Oh, and another thing, will you be doing tests to determine the optimal number of solar cells? I imagine if you made it pentagonal, each solar cell should get more light, and it should roughly balance out. At what point would efficiency dwindle? Should be useful to determine the most economical way to make them.

Since the photon source is round and emits an equal amount of energy in all directions, I don't think the angles of the panels will matter all that much. I can certainly try and print out a pentagonal one and try that as well. The optimal number (provided that each panel gents an equal amount of light) is basically as many as you can cram in there. The limiting factor will eventually be distance to the tritium, as the light which hits the panel will decrease with distance.

What I meant is that the more panels there are, the less light each one gets. Because the same amount of light is spread over a larger surface area.

Ah, I see what you mean now. I'll try!

If I understand correctly, the idea is that the 2 ends are supposed to hold the glass tube of tritium in by force. Therefore, if force is put on the top of the reactor, it will transmit directly through the glass tube. Have you considered using springs on either end to hold it in? The glass would sit in between the springs. This would also create a basic suspension system.

Ok this is really cool. I'll be watching your progress.

So how much electricity does this thing generate anyway? Could a few of them run a raspberry pi?

At the moment, that's still unknown - I'm waiting on electronics and the tritium vial, so I haven't been able to test any power output. That's why the math section is still empty.

Using them to power a raspberry pi is a very interesting idea, though, and I'll be sure to try it! The minimum power requirements for the A board is 500mA, which is probably way out of range for a single device.
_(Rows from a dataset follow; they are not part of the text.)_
Lemma sys_step_inv s s' : sys_inv s -> sys_step s s' -> sys_inv s'.
Proof.
  intros Hinv [p' Hst Hno|a x l act Hm Ht _ Hst| | |Hsus];
    [|by apply manager_step_inv| | |]; destruct Hinv as [Hr Ho Ha Hb].
  - split; simpl; try done.
    + destruct Hr as (p0 & H0 & Hr). exists p0. split; [done|]. by eapply rtc_r.
    + by apply (only_step (pl s)).
    + intros Hs. specialize (Hb Hs). pose proof (live_step _ _ Hst Hno). lia.
  - split; simpl; try done; intros Hs; destruct Ha as [Ha1 Ha2]; try lia; specialize (Hb ltac:(lia));
      rewrite u32_small by lia; [split; [|intros Hp; specialize (Ha2 Hp)]|]; lia.
  - split; simpl; done.
  - split; simpl; done.
Qed.

Lemma sys_reachable_inv s : 0 <= worker_min -> sys_reachable s -> sys_inv s.
Proof.
  intros Hw (s0 & (Hp & Hx & Hl & Ha & _ & _ & _ & Hs) & Hr).
  assert (H0 : sys_inv s0).
  { assert (Et : thr (pl s0) = ∅) by apply Hp.
    split; rewrite ?Hx, ?Ha, ?Hs, ?Et; try done.
    - by exists (pl s0).
    - rewrite msum_empty. simpl. unfold ceiling. lia. }
  clear Hp Hx Hl Ha Hs. induction Hr as [|s0 s1 s2 Hst _ IH]; [done|]. apply IH. by eapply sys_step_inv.
Qed.

(** ** The turn, read by read *)

Arguments mrun : simpl never.

(** One step, and going on when it does not end the turn. *)
Lemma mrun_S a o fuel x l :
  mrun P a o (S fuel) x l =
  let '(x', l', act) := mstep P a (o (read_no x)) x l in
  let acts := match act with Some a => [a] | None => [] end in
  match x' with
  | MTop => Some (l', acts)
  | _ => r ← mrun P a o fuel x' l'; Some (r.1, acts ++ r.2)
  end.
Proof. done. Qed.

Lemma mrun_stop a o l n : forall k fuel, (n < fuel)%nat ->
  mrun P a o fuel (MStop n k) l = Some (l, stop_loop n (11 + k) (p_threshold P) o).
Proof.
  induction n as [|n IH]; intros k [|fuel] Hf; try lia; [done|]. rewrite mrun_S. cbn [mstep read_no].
  rewrite IH by lia. simpl. by destruct (p_threshold P <? _).
Qed.

(** The part that starts a worker, four reads in, and the part that stops some. *)
Lemma mrun_start a o l fuel : (7 <= fuel)%nat -> mrun P a o fuel MAbout l = Some (decide_start P a o l).
Proof.
  intros Hf. do 7 (destruct fuel as [|fuel]; [lia|]). unfold decide_start. rewrite mrun_S. simpl.
  destruct (s_about (o 4%nat) =? 0); simpl; [|done].
  rewrite mrun_S. simpl. destruct (s_count (o 5%nat) <? p_threshold P); simpl; [done|].
  rewrite mrun_S. simpl. destruct (s_count (o 6%nat) <? p_max P); simpl; [|done].
  rewrite mrun_S. simpl. set (cur := match a_runnable a with Some r => r | None => 0 end).
  destruct (cur <=? p_cpu_count P); simpl; [|done].
  destruct (a_runqueue a <=? p_cpu_count P); simpl; [|done].
  rewrite mrun_S. simpl. destruct (s_idle (o 7%nat) =? 0); done.
Qed.

Lemma mrun_ramp_down a o l fuel :
  (3 + Z.to_nat ((l_accumulated l +u s_idle (o 9%nat)) / WORKER_IDLE_SECONDS_THRESHOLD) < fuel)%nat ->
  mrun P a o fuel MTick l = Some (decide_stop P o l).
Proof.
  intros Hf. do 3 (destruct fuel as [|fuel]; [lia|]). unfold decide_stop. rewrite mrun_S. cbn [mstep read_no].
  destruct (p_threshold P <? s_idle (o 8%nat)); [|done].
  set (acc := l_accumulated l +u s_idle (o 9%nat)) in *. rewrite mrun_S. cbn [mstep read_no]. fold acc.
  destruct (Z.ltb_spec 0 (acc / WORKER_IDLE_SECONDS_THRESHOLD)) as [H|H]; [|done].
  rewrite mrun_S. cbn [mstep read_no]. rewrite mrun_stop; [done|]. zcase; lia.
Qed.

(** The fuel that is enough for one turn. *)
Definition turn_fuel (o : nat -> snapshot) (l : locals) : nat :=
  12 + Z.to_nat ((l_accumulated l +u s_idle (o 9%nat)) / WORKER_IDLE_SECONDS_THRESHOLD).

(** C24.  The steps of [manager_main] from the top of its loop to the next turn terminate
    and do what ManagerLoop.manager_turn computes from the values they read, for every
    interference: the same calls of [worker_start] and [worker_stop] in the same order, the
    same new local variables. *)
Theorem turn_steps_are_turn a o l fuel :
  (turn_fuel o l <= fuel)%nat -> mrun P a o fuel MTop l = Some (manager_turn P a o l).
Proof.
  unfold turn_fuel. intros Hf. do 4 (destruct fuel as [|fuel]; [lia|]).
  rewrite mrun_S. cbn [mstep read_no]. unfold manager_turn.
  set (l0 := if s_suspend (o 0%nat) =? 0 then _ else l).
  assert (El : l_accumulated l0 = l_accumulated l) by (unfold l0; by destruct (s_suspend (o 0%nat) =? 0)).
  clearbody l0.
  assert (Hdown : forall f act, (fuel <= f)%nat ->
    match otherwise l0 with
    | MTop => Some (l0, [])
    | _ => r ← mrun P a o f (otherwise l0) l0; Some (r.1, [] ++ r.2)
    end = act -> act = Some (if l_wait_rv l0 =? ETIMEDOUT then decide_stop P o l0 else (l0, []))).
  { intros f act Hle <-. unfold otherwise. destruct (l_wait_rv l0 =? ETIMEDOUT); [|done].
    rewrite mrun_ramp_down by (rewrite El; lia). by destruct (decide_stop P o l0). }
  assert (Hid : forall r : option (locals * list action), (r ≫= fun r => Some (r.1, [] ++ r.2)) = r)
    by by intros [[]|].
  rewrite Hid, mrun_S. cbn [mstep read_no].
  destruct (s_idle (o 1%nat) =? 0); cbn [andb]; [|by apply (Hdown (S (S fuel))); [lia|]].
  rewrite Hid, mrun_S. cbn [mstep read_no].
  destruct (0 <? s_count (o 2%nat)); cbn [andb]; [|by apply (Hdown (S fuel)); [lia|]].
  rewrite Hid, mrun_S. cbn [mstep read_no].
  destruct (s_pending (o 3%nat) =? 0); [|by apply (Hdown fuel)].
  rewrite Hid. apply mrun_start. lia.
Qed.

(** ** The size of the pool *)

(** C9.  The manager thread running against the live pool keeps it within its limits.  In
    every reachable state of the composed system the pool is a reachable pool (so all that
    is proved of the pool holds), and the number of workers, alive or about to be created,
    is at most the largest of [worker_min], the idle threshold and the process limit, plus
    one for each thread that announced through [manager_signal] that it will block and has
    been replaced. *)
Theorem sys_worker_bound s :
  0 <= worker_min -> sys_reachable s -> sigs s < 2 ^ 32 ->
  pool_reachable PWQ_SPIN_THREADS (pl s) /\
  0 <= about s <= sigs s /\
  n_count (sh (pl s)) <= ceiling + (sigs s - about s) /\
  msum (fun x => if is_worker x then 1 else 0) (thr (pl s)) <= n_count (sh (pl s)).
Proof.
  intros Hw Hr Hs. destruct (sys_reachable_inv s Hw Hr) as [Hp Ho Ha Hb].
  destruct (Ha Hs) as [Ha1 _]. specialize (Hb Hs). split; [done|]. split; [done|].
  rewrite (ci_count _ _ (pv_counters _ _ (pool_reachable_inv _ _ Hp))).
  assert (0 <= todo (pos s)) by (destruct (pos s); simpl; lia).
  split.
  - assert (msum count_at (thr (pl s)) <= msum live_at (thr (pl s))); [|lia].
    apply msum_le. intros t x _. destruct x; simpl; unfold live_at; simpl; lia.
  - apply msum_le. intros t x _. destruct x; simpl; lia.
Qed.

End System.

(** ** Running the system *)

Definition with_pool (s : sys) (p : pool) : sys :=
  Sys p (pos s) (loc s) (about s) (suspend s) (posts s) (taken s) (rq_len s) (sigs s).

(** Steps of threads that exist are no calls of the manager. *)
Lemma exec_no_calls N mt c p p' : pool_exec N c p = Some p' -> no_manager_calls mt p p'.
Proof.
  unfold pool_exec. intros (x & Hx & H)%bind_Some. apply bind_Some in H as ([s' y] & Hp & H).
  injection H as <-. intros t z Hn Hz. simpl in Hz. exfalso. destruct y; simpl in Hz.
  - apply lookup_insert_Some in Hz as [[<- _]|[_ Hz]]; congruence.
  - apply lookup_delete_Some in Hz as [_ Hz]. congruence.
Qed.

Lemma sys_run N P wm mt sched s p' :
  pool_run N sched (pl s) = Some p' -> sys_reachable N P wm mt s -> sys_reachable N P wm mt (with_pool s p').
Proof.
  revert s. induction sched as [|c sched IH]; intros s.
  - intros [= <-]. by destruct s.
  - simpl. intros (p1 & H1 & H2)%bind_Some (s0 & H0 & Hr).
    apply (IH (with_pool s p1)); [done|]. exists s0. split; [done|]. eapply rtc_r; [done|].
    apply SyPool; [|by eapply exec_no_calls].
    unfold pool_exec in H1. apply bind_Some in H1 as (x & Hx & H1). apply bind_Some in H1 as ([s' y] & Hp & H1).
    injection H1 as <-. simpl in *. destruct y; [by eapply PsMove|by eapply PsEnd].
Qed.

Definition ex_sys0 : sys := Sys ex_pool0 (MMin 2) (Locals 0 0 0) 0 0 0 0 1 0.
Definition ex_sys1 : sys := with_pool
  (Sys ex_pool0 (MMin 1) (Locals 0 0 0) 0 0 0 0 1 0)
  (Pool (put_count 1 (put_idle 1 (put_pend 1 ex_shared))) {[9%nat := MwCreate]} []).

(** The manager (thread 9) is about to create the first of two workers. *)
Lemma ex_sys1_reachable : sys_reachable 0 ex_params 2 9 ex_sys1.
Proof.
  assert (H0 : sys_reachable 0 ex_params 2 9 ex_sys0)
    by (exists ex_sys0; split; [by split_and!; [exact ex_pool0_initial|..]|done]).
  pose (s1 := call 9 MwPend (Sys ex_pool0 (MMin 1) (Locals 0 0 0) 0 0 0 0 1 0)).
  assert (H1 : sys_reachable 0 ex_params 2 9 s1).
  { destruct H0 as (s0 & Hi & Hr). exists s0. split; [done|]. eapply rtc_r; [done|].
    by apply (SyManager 0 ex_params 9 ex_sys0 (Answers 0 None 1) (MMin 1) (Locals 0 0 0) (Some AStart)). }
  by apply (sys_run 0 ex_params 2 9 [(9, false); (9, false); (9, false)]%nat s1 (pl ex_sys1)) in H1.
Qed.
EDIT: Looks like the B+ is down to about 280mA with networking. That's a lot less. Still, can't say anything solid until it actually runs.

Have you tried it out yet? My math may be wrong, but it seems like this would have a very low amount of power.

Tritium gives off ~5.7Kev of electron when decaying, which is ~2.54e-19 watts over 12 years (the half life of tritium) per atom. There is some loss when the electrons interact with the phosphorus to become light, and most solar cells have about 15% efficiency. It's hard to tell how much tritium there is in any given vial (depends on how much gas they put in when they make it), but you may not even be able to detect a current coming from the panels with a multimeter.

I'm going to try it out too, because i'm it sounds super cool and I'd love for it to work. But unless my understanding or math is off, I doubt it'll produce anything detectable.

Which color produced the most energy? Or have you not completed that analysis yet, which is why it says "The one that produced the most electricity was [COLOR]"?

Yes, that's right. I'm still waiting on the electronics. Going off of the theory behind solar panels, the blue vial should produce the most energy. However, some testing with a single panel and an RGB LED strip gave me a greater output for green light. I suspect that the green light is simply brighter, but I haven't measured that yet. Can't use my eyes, since humans see more green light than other colours :P

It's definitely green light. Green tritium vials will give you the brightest option. I think it might have to do with green being near the center of the visible spectrum so less of the energy goes off as infrared/UV, but that could be completely wrong.